Biologist Virginie Courtier-Orgogozo studies the genetic mechanisms involved in evolution, in order to better understand the origins and future of species, with an approach that is as scientific as it is philosophical. She is also working on an experimental biotechnology, genetic forcing, and assessing its short- and long-term risks.
She is a guest at the Biodiversity and Ecosystems Annual Chair, which is supported by the Jean-François and Marie-Laure de Clermont-Tonnerre Foundation.
How did your interest in the evolution of species and its underlying mechanisms originate ?
Virginie Courtier-Orgogozo : I've always had a desire to understand the living world. At the age of fifteen , I borrowed a microscope from my SVT teacher for the summer vacations and marveled at the microorganisms. Naturally, this led me down the path of research.
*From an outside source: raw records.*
(** * CryptoStrategyAnalysis: moving-average crossover back-test and grid search

    A shallow embedding of [trading_strategy.py], [metrics.py], the tuning
    loop of [main.py] and the pure parts of [data_fetching.py], followed by
    the properties of the specification that were checked against it.

    Modelling conventions.
    - A pandas [DataFrame] is a row count, the kind of its index and a finite
      map from column names to columns; a column is a list of cells.  The
      functions of the source mutate the frame they receive and return that
      same object, so they are written in a state-and-exception monad whose
      state is the one shared frame.
    - A cell is an IEEE 754 binary64 number.  Sums, differences, products,
      quotients, square roots and comparisons are those of the standard
      library's executable specification of binary64 (round to nearest, ties
      to even; signed zeros, infinities and NaN), which is what Python floats
      and numpy's [float64] compute.  Integer columns ([Signal],
      [Managed_Position]) hold the cells 0 and 1.
    - Two results are taken from pandas and numpy without fixing how they are
      accumulated: the rolling mean and the sum of an array.  They are
      parameters of the development, constrained only by what the properties
      need (a rolling mean is missing while its window is not full; a sum of
      zeros is zero).  Left-to-right accumulation is one instance; it is used
      to run the examples, whose sums are exact.
    - Chained assignments ([df[c][a:] = v], [df[c].iloc[i] = v]) write
      through to the frame, as they do in the pandas versions for which
      [main.py] silences [SettingWithCopyWarning]. *)

From Stdlib Require Import ZArith Lia SpecFloat.
From stdpp Require Import gmap strings list fin_maps sorting.

(** ** Doubles *)

Module F64.

Definition prec : Z := 53.
Definition emax : Z := 1024.

Abbreviation float := spec_float.
Abbreviation NaN := S754_nan.
Abbreviation PInf := (S754_infinity false).
Abbreviation NInf := (S754_infinity true).

(** Conversion of an integer, rounded to the nearest double. *)
Definition of_Z (z : Z) : float := binary_normalize prec emax z 0 false.
Definition of_nat (n : nat) : float := of_Z (Z.of_nat n).

Definition zero : float := Eval vm_compute in of_Z 0.
Definition one : float := Eval vm_compute in of_Z 1.

Definition is_nan (x : float) : bool :=
  match x with S754_nan => true | _ => false end.

(** Neither a missing value nor an infinity. *)
Definition is_finite (x : float) : bool :=
  match x with S754_zero _ | S754_finite _ _ _ => true | _ => false end.

Definition add : float -> float -> float := SFadd prec emax.
Definition sub : float -> float -> float := SFsub prec emax.
Definition mul : float -> float -> float := SFmul prec emax.

(** Division never raises on doubles: [0/0] is [NaN], [x/0] an infinity. *)
Definition div : float -> float -> float := SFdiv prec emax.

(** [np.sqrt] *)
Definition sqrt : float -> float := SFsqrt prec emax.

(** Comparisons; every comparison with [NaN] is false. *)
Definition ltb : float -> float -> bool := SFltb.
Definition gtb (x y : float) : bool := ltb y x.
Definition eqb : float -> float -> bool := SFeqb.

(** The double that the decimal literal [n/d] denotes ([0.05] is
    [decimal 5 100]): the quotient of two exact integers, rounded once. *)
Definition decimal (n d : Z) : float := div (of_Z n) (of_Z d).

End F64.

Export F64.

Arguments F64.of_Z : simpl never.
Arguments F64.add : simpl never.
Arguments F64.sub : simpl never.
Arguments F64.mul : simpl never.
Arguments F64.div : simpl never.
Arguments F64.sqrt : simpl never.
Arguments F64.ltb : simpl never.
Arguments F64.eqb : simpl never.
Arguments F64.decimal : simpl never.

Declare Scope float_scope.
Delimit Scope float_scope with F.
Bind Scope float_scope with spec_float.
Notation "x + y" := (F64.add x y) : float_scope.
Notation "x - y" := (F64.sub x y) : float_scope.
Notation "x * y" := (F64.mul x y) : float_scope.
Notation "x / y" := (F64.div x y) : float_scope.
Notation "x <? y" := (F64.ltb x y) : float_scope.
Notation "x >? y" := (F64.gtb x y) : float_scope.
Notation "x =? y" := (F64.eqb x y) : float_scope.

Global Instance float_inhabited : Inhabited float := populate NaN.

(** ** pandas Series operations used by the source *)

Module pd.

Abbreviation Series := (list float).

(** [s.shift(1)] *)
Definition shift1 (s : Series) : Series := take (length s) (NaN :: s).

(** [s.diff()] *)
Definition diff (s : Series) : Series := zip_with F64.sub s (shift1 s).
(** * Calibration scripts of KH_20250717: E->F power Rabi and the CR
      correction-phase analysis layer

    The development embeds two source files:

    - [calibration_utils/cr_correction_phase/analysis.py]
      ([FitParameters], [fit_raw_data], [_extract_relevant_fit_parameters]),
      in [Module Analysis];
    - [calibrations/15b_Power_Rabi_E_to_F.py] (the amplitude sweep, the QUA
      program, its stream processing, the post-fit analysis and the state
      update), in [Module Qua] (the fragment of the QUA language the script
      emits, with an interpreter) and [Module PowerRabiEF].

    Numbers.  The amplitude sweep is computed in IEEE binary64 as numpy does
    ([Module Binary64]), and each of its points is kept as the rational it
    is.  I/Q samples and dataset entries are rationals ([Q]).  The post-fit
    analysis uses [np.pi], so it is stated over the reals ([R]); rounding is
    not modelled there. *)

From Stdlib Require Import Reals Lia QArith Qround ZArith String Ascii Psatz.
From Stdlib Require Floats Uint63.
From stdpp Require Import gmap strings list fin_maps pretty.

Set Warnings "-register-all".
Set Warnings "-inexact-float".

(* ===================================================================== *)
(** * Part I: the embedding                                               *)
(* ===================================================================== *)

(** ** Python helpers: [str.replace], [in] on strings, ordered dicts *)

Module Py.

(** [needle in s] for strings. *)
Fixpoint str_contains (needle s : string) : bool :=
  String.prefix needle s ||
  match s with
  | EmptyString => false
  | String _ s' => str_contains needle s'
  end.

(** [s.replace(old, new)] for a non-empty [old]: non-overlapping
    occurrences are replaced from left to right.  [skip] counts the
    characters of the occurrence being replaced that are still to drop. *)
Fixpoint str_replace_from (old new : string) (skip : nat) (s : string) : string :=
  match s with
  | EmptyString => EmptyString
  | String c s' =>
      match skip with
      | S k => str_replace_from old new k s'
      | O =>
          if String.prefix old s
          then String.append new
                 (str_replace_from old new (String.length old - 1) s')
          else String c (str_replace_from old new 0 s')
      end
  end.

Definition str_replace (s old new : string) : string :=
  str_replace_from old new 0 s.

(** An insertion-ordered dict: [d[k] = v] overwrites in place when [k] is
    present and appends otherwise. *)
Fixpoint dict_set {V : Type} (k : string) (v : V) (d : list (string * V))
  : list (string * V) :=
  match d with
  | [] => [(k, v)]
  | (k', v') :: d' =>
      if String.eqb k k' then (k, v) :: d' else (k', v') :: dict_set k v d'
  end.

Fixpoint dict_get {V : Type} (k : string) (d : list (string * V)) : option V :=
  match d with
  | [] => None
  | (k', v) :: d' => if String.eqb k k' then Some v else dict_get k d'
  end.

Definition dict_update {V : Type} (d upd : list (string * V)) : list (string * V) :=
  fold_left (fun acc kv => dict_set (fst kv) (snd kv) acc) upd d.

End Py.

(** ** [calibration_utils/cr_correction_phase/analysis.py] *)

Module Analysis.
Import Py.
Local Open Scope Q_scope.
(** Small trees used in the examples. *)
Module Samples.
Definition resource (name : string) : ReactElement :=
  Element Resource NUndefined [("name", JStr name); ("label", JStr name)].
Definition route (name : string) (extra : JsObject) : ReactElement :=
  Element CustomRoute (NElement (Element (OtherType "div") NUndefined []))
          (("name", JStr name) :: extra).
Definition category (name : string) (ch : ReactNode) : ReactElement :=
  Element Category ch [("name", JStr name)].
Definition fragment (ch : ReactNode) : ReactElement :=
  Element Fragment ch [].
Definition tree : ReactNode :=
  NArray [ NElement (resource "users");
           NBool false;
           NElement (category "blog"
             (NArray [ NElement (resource "posts");
                       NElement (fragment (NElement (route "stats" [])));
                       NElement (route "login" [("noLayout", JBool true)]) ])) ].
End Samples.

(** * Properties *)

Example classify_tree_resources :
  resources (getRoutesAndResourceFromNodes Samples.tree []) =
  [ {| path := []; element := Samples.resource "users" |};
    {| path := [[("name", JStr "blog")]]; element := Samples.resource "posts" |} ].
Proof. reflexivity. Qed.

Example classify_tree_components_length :
  length (components (getRoutesAndResourceFromNodes Samples.tree [])) = 6.
Proof. reflexivity. Qed.

Example classify_tree_heap :
  let '(a, h) := getRoutesAndResourceFromNodes_heap Samples.tree 0 [[]] in
  result_of_heap h a = getRoutesAndResourceFromNodes Samples.tree [] /\
  h !! 0 = Some [].
Proof. vm_compute. split; reflexivity. Qed.

(** ** Induction over nodes *)

Lemma ReactNode_nested_ind (P : ReactNode -> Prop) :
  P NNull -> P NUndefined -> (forall b, P (NBool b)) ->
  (forall s, P (NText s)) -> (forall z, P (NNumber z)) ->
  (forall items, Forall P items -> P (NArray items)) ->
  (forall ty ch pr, P ch -> P (NElement (Element ty ch pr))) ->
  forall n, P n.
Proof.
  intros Hnull Hundef Hbool Htext Hnum Harr Helem.
  fix IH 1. intros [ | | b | s | z | items | [ty ch pr]].
  - exact Hnull.
  - exact Hundef.
  - apply Hbool.
  - apply Htext.
  - apply Hnum.
  - apply Harr. revert items. fix IHitems 1. intros [|n items].
    + constructor.
    + constructor; [apply IH | apply IHitems].
  - apply Helem, IH.
Qed.

(** ** The classifier in terms of the visits *)

Lemma RoutesAndResources_eq (a b : RoutesAndResources) :
  customRoutesWithLayout a = customRoutesWithLayout b ->
  customRoutesWithoutLayout a = customRoutesWithoutLayout b ->
  resources a = resources b ->
  components a = components b ->
  a = b.
Proof. destruct a, b; simpl; congruence. Qed.

Lemma push_spread_empty acc : push_spread empty_result acc = acc.
Proof. destruct acc; unfold push_spread; simpl; by rewrite !app_nil_r. Qed.

Lemma push_spread_no_visit start acc :
  push_spread (buckets_of start []) acc = acc.
Proof. apply push_spread_empty. Qed.

Lemma buckets_of_app start vs ws :
  buckets_of start (vs ++ ws) =
  push_spread (buckets_of start ws) (buckets_of start vs).
Proof.
  apply RoutesAndResources_eq; simpl;
    by rewrite ?List.filter_app, ?map_app.
Qed.

Lemma push_spread_assoc a b c :
  push_spread a (push_spread b c) = push_spread (push_spread a b) c.
Proof. apply RoutesAndResources_eq; simpl; by rewrite app_assoc. Qed.

Lemma buckets_of_under start seg vs :
  buckets_of start (map (under seg) vs) = buckets_of (start ++ [seg]) vs.
Proof.
  apply RoutesAndResources_eq; simpl.
  - induction vs as [|[cs e] vs IH]; simpl; [done|].
    destruct (goes_withLayout e); simpl; [|done].
    rewrite IH. unfold entry_at; simpl. by rewrite <- app_assoc.
  - induction vs as [|[cs e] vs IH]; simpl; [done|].
    destruct (goes_withoutLayout e); simpl; by rewrite IH.
  - induction vs as [|[cs e] vs IH]; simpl; [done|].
    destruct (goes_resources e); simpl; [|done].
    rewrite IH. unfold entry_at; simpl. by rewrite <- app_assoc.
  - by rewrite map_map.
Qed.

(** What the callback does with one element once its subtree is
    classified. *)
Lemma buckets_of_single start e :
  buckets_of start [([], e)] =
  push_component e
    (let acc3 :=
       if type_is (type e) CustomRoute
       then (if truthy (js_get (props e) "noLayout")
             then push_withoutLayout e empty_result
             else push_withLayout {| path := start; element := e |} empty_result)
       else empty_result in
     if type_is (type e) Resource
     then push_resource {| path := start; element := e |} acc3
     else acc3).
Proof.
  destruct e as [ty ch pr]. unfold buckets_of, goes_withLayout,
    goes_withoutLayout, goes_resources, entry_at; simpl.
  destruct ty; simpl; try destruct (truthy (js_get pr "noLayout")); simpl;
    by rewrite ?app_nil_r.
Qed.

Lemma forEachChild_visits nodes :
  forall start acc,
    forEachChild nodes start acc =
    push_spread (buckets_of start (visits nodes)) acc.
Proof.
  induction nodes as [ | | b | s | z | items IH | ty ch pr IH]
    using ReactNode_nested_ind; intros start acc;
    try (simpl; by rewrite push_spread_no_visit).
  - simpl. revert acc. induction IH as [|n items Hn _ IHitems]; intros acc.
    + by rewrite push_spread_no_visit.
    + rewrite IHitems, Hn, buckets_of_app. apply push_spread_assoc.
  - cbn [forEachChild visits].
    rewrite buckets_of_app, buckets_of_single. cbn [type props].
    rewrite !IH.
    pose proof (buckets_of_under start pr (visits ch)) as Hu.
    unfold buckets_of in Hu. injection Hu as Hu1 Hu2 Hu3 Hu4.
    destruct ty; simpl;
      try destruct (truthy (js_get pr "noLayout"));
      apply RoutesAndResources_eq; simpl;
      rewrite ?Hu1, ?Hu2, ?Hu3, ?Hu4, ?app_nil_r, <- ?app_assoc; done.
Qed.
During my thesis, I studied the molecular and cellular mechanisms by which complex organisms develop from a single cell. Then I became interested in evolution and, after my thesis, I chose to use the genetic approach to try and better understand the mutations that appear and are responsible for changes in character traits. I wanted to see if we could refine evolutionary theory to include these genes and mutations. In the years 2000, some genomes were already known. Then genomics techniques developed, for example with high-throughput sequencing, leading to an explosion of discoveries about genes and mutations. We already knew that evolution often repeats itself in different parts of the world. In snowy environments, for example, different species have white coats. By studying genomes, it became clear that this convergence of traits was often the result of mutations in the same genes, which appeared independently in different species or populations. Evolution not only repeats itself at the trait level, but also follows a limited number of genetic pathways. This means that, within a genome, there are not as many possibilities as one might imagine for evolving towards a given form. A whole area of evolution, once thought to be highly random, is in fact quite repetitive.
If evolution follows a limited number of " genetic paths ", does this imply, as the English evolutionist Simon Conway Morris suggested, that even with different initial conditions, evolution would follow a similar path ?
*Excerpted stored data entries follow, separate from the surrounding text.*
(** * special-resource-operator: version resolution, node correlation,
      ordered reconciliation and the preflight gate

    A shallow embedding of

    - [pkg/upgrade/upgrade.go]                  (module [upgrade]),
    - [pkg/preflight/preflight.go]              (module [preflight]),
    - [controllers/specialresourcemodule.go]    (module [controllers]),

    together with the properties of these functions.  Go functions that
    return [(value, err)] are embedded as functions into pairs whose second
    component is an [option error] ([None] is Go's [nil] error): several of
    the functions below return a meaningful value next to a non-nil error.
    Calls into collaborators that live outside the embedded files (the
    registry, the Helm wrapper, the Kubernetes client, the HTTP client) are
    the fields of a record that stands for the receiver of the methods;
    they act on an abstract world, and every such call is recorded in a
    call log carried by the state.

    The file has four parts: the embedding, worked instances of the
    collaborators, the properties, and the properties at the instances. *)

From Stdlib Require Import Ascii.
From stdpp Require Import gmap strings list pretty sorting.

Local Open Scope string_scope.
Local Open Scope stdpp_scope.
Local Open Scope list_scope.

(** ** Go errors *)

(** [metav1.StatusReason], as far as [k8serrors.IsNotFound] looks at it. *)
Inductive StatusReason :=
| StatusReasonNotFound
| StatusReasonUnknown.

(** An [error] value: either one built by [errors.New] / [fmt.Errorf], or
    an API status error carrying its reason. *)
Inductive error :=
| errorString (msg : string)
| StatusError (reason : StatusReason) (msg : string).

(** ** Package [strings] *)

(** [strings.Contains(s, substr)]: [substr] occurs somewhere within [s]. *)
Fixpoint Contains (s substr : string) : bool :=
  String.prefix substr s ||
  match s with
  | EmptyString => false
  | String _ s' => Contains s' substr
  end.

(** [strings.HasSuffix(s, suffix)]. *)
Fixpoint HasSuffix (s suffix : string) : bool :=
  String.eqb s suffix ||
  match s with
  | EmptyString => false
  | String _ s' => HasSuffix s' suffix
  end.

(** ** Package [registry]: the toolkit metadata record *)

Module registry.

(** Modelled from the spec: [registry.DriverToolkitEntry], declared in
    [pkg/registry] outside the embedded files, is the spec's ToolkitRelease
    with its four fields [kernelFullVersion], [rtKernelFullVersion],
    [osVersion] and [imageURL], those the callers read and write. *)
Record DriverToolkitEntry := {
  ImageURL : string;
  KernelFullVersion : string;
  RTKernelFullVersion : string;
  OSVersion : string
}.

Definition zero : DriverToolkitEntry :=
  {| ImageURL := ""; KernelFullVersion := ""; RTKernelFullVersion := "";
     OSVersion := "" |}.

End registry.

(** ** Package [exit] *)

Module exit.

(** What a call of a function that may terminate the process yields. *)
Inductive Result (A : Type) :=
| Returned (a : A)
| Exited (err : error).
Arguments Returned {A} a.
Arguments Exited {A} err.

(** Modelled from the spec: [exit.OnError] of package [pkg/exit], whose
    source is not part of the embedded files.  The spec calls the
    mismatch it guards "fatal - abort": a non-nil error terminates the
    process, a nil error lets the caller go on with [k]. *)
Definition OnError {A} (err : option error) (k : Result A) : Result A :=
  match err with
  | Some e => Exited e
  | None => k
  end.

End exit.

(** ** [pkg/upgrade/upgrade.go] *)

Module upgrade.

Import exit.

Record NodeVersion := {
  OSVersion : string;
  OSMajor : string;
  OSMajorMinor : string;
  ClusterVersion : string;
  DriverToolkit : registry.DriverToolkitEntry
}.

Section WithArch.

(** [runtime.GOARCH], a constant of the build. *)
Variable GOARCH : string.

(** Lines 98-101 of [UpdateInfo]: the canonical architecture name. *)
Definition runningArch : string :=
  if String.eqb GOARCH "amd64" then "x86_64" else GOARCH.

(** Lines 95 and 102-106 of [UpdateInfo]: the entry whose two kernel
    strings are used as keys. *)
Definition normalizeArch (dtk : registry.DriverToolkitEntry)
  : registry.DriverToolkitEntry :=
  if negb (Contains (registry.KernelFullVersion dtk) runningArch) then
    {| registry.ImageURL := registry.ImageURL dtk;
       registry.KernelFullVersion :=
         registry.KernelFullVersion dtk +:+ "." +:+ runningArch;
       registry.RTKernelFullVersion :=
         registry.RTKernelFullVersion dtk +:+ "." +:+ runningArch;
       registry.OSVersion := registry.OSVersion dtk |}
  else dtk.

Definition withImageURL (dtk : registry.DriverToolkitEntry) (imageURL : string)
  : registry.DriverToolkitEntry :=
  {| registry.ImageURL := imageURL;
     registry.KernelFullVersion := registry.KernelFullVersion dtk;
     registry.RTKernelFullVersion := registry.RTKernelFullVersion dtk;
     registry.OSVersion := registry.OSVersion dtk |}.

(** [nodeVersion.OSVersion = dtk.OSVersion; nodeVersion.DriverToolkit = dtk]. *)
Definition enrich (nodeVersion : NodeVersion) (dtk : registry.DriverToolkitEntry)
  : NodeVersion :=
  {| OSVersion := registry.OSVersion dtk;
     OSMajor := OSMajor nodeVersion;
     OSMajorMinor := OSMajorMinor nodeVersion;
     ClusterVersion := ClusterVersion nodeVersion;
     DriverToolkit := dtk |}.

Definition mismatch (osNFD osDTK : string) : error :=
  errorString ("OSVersion mismatch NFD: " +:+ osNFD +:+ " vs. DTK: " +:+ osDTK).

Definition notRunning (dtk : registry.DriverToolkitEntry) : error :=
  errorString ("DTK kernel not found running in the cluster. kernelFullVersion: "
               +:+ registry.KernelFullVersion dtk
               +:+ ". rtKernelFullVersion: "
               +:+ registry.RTKernelFullVersion dtk).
When I began my research, I was rather close to the ideas of the American paleontologist Stephen Jay Gould, who believed, on the contrary, that evolution involves many unpredictable random phenomena and that the human species is a pure product of chance. For him, nothing predisposed human ancestors to success. Other groups of species could very well have acquired a dominant position on Earth, in our place. He was interested in the Burgess fauna, and in particular in the small fossils of Pikaia gracilens, precursors of eel-like vertebrates, which had nothing in particular to differentiate them from other animals of their time. Interestingly, Simon Conway Morris, a renowned English paleontologist, studied the same fossils as Gould and came to a diametrically opposed conclusion. The evolution of life is a process that has occurred only once on Earth. One wonders whether, under other conditions, it would have produced the same thing. It's an interesting thought experiment, but fundamentally, we don't know. For Morris, on other planets, if the conditions are right for life to evolve, we'll find trees that form green forests just as we do here. In fact, to capture light energy, there will be competition between living beings. So, the tallest will dominate and form trunks. Leaves will also be present, as they maximize the surface area available for absorbing light. And they'll be green, because that's the color of the molecule best able to capture this light energy : chlorophyll... Asking whether evolution would follow a similar path, if we were to restart it with slightly different initial conditions, is above all a philosophical question, but it's also a question with practical aspects : to search for and detect other forms of life in our universe, we need to imagine what life might look like elsewhere.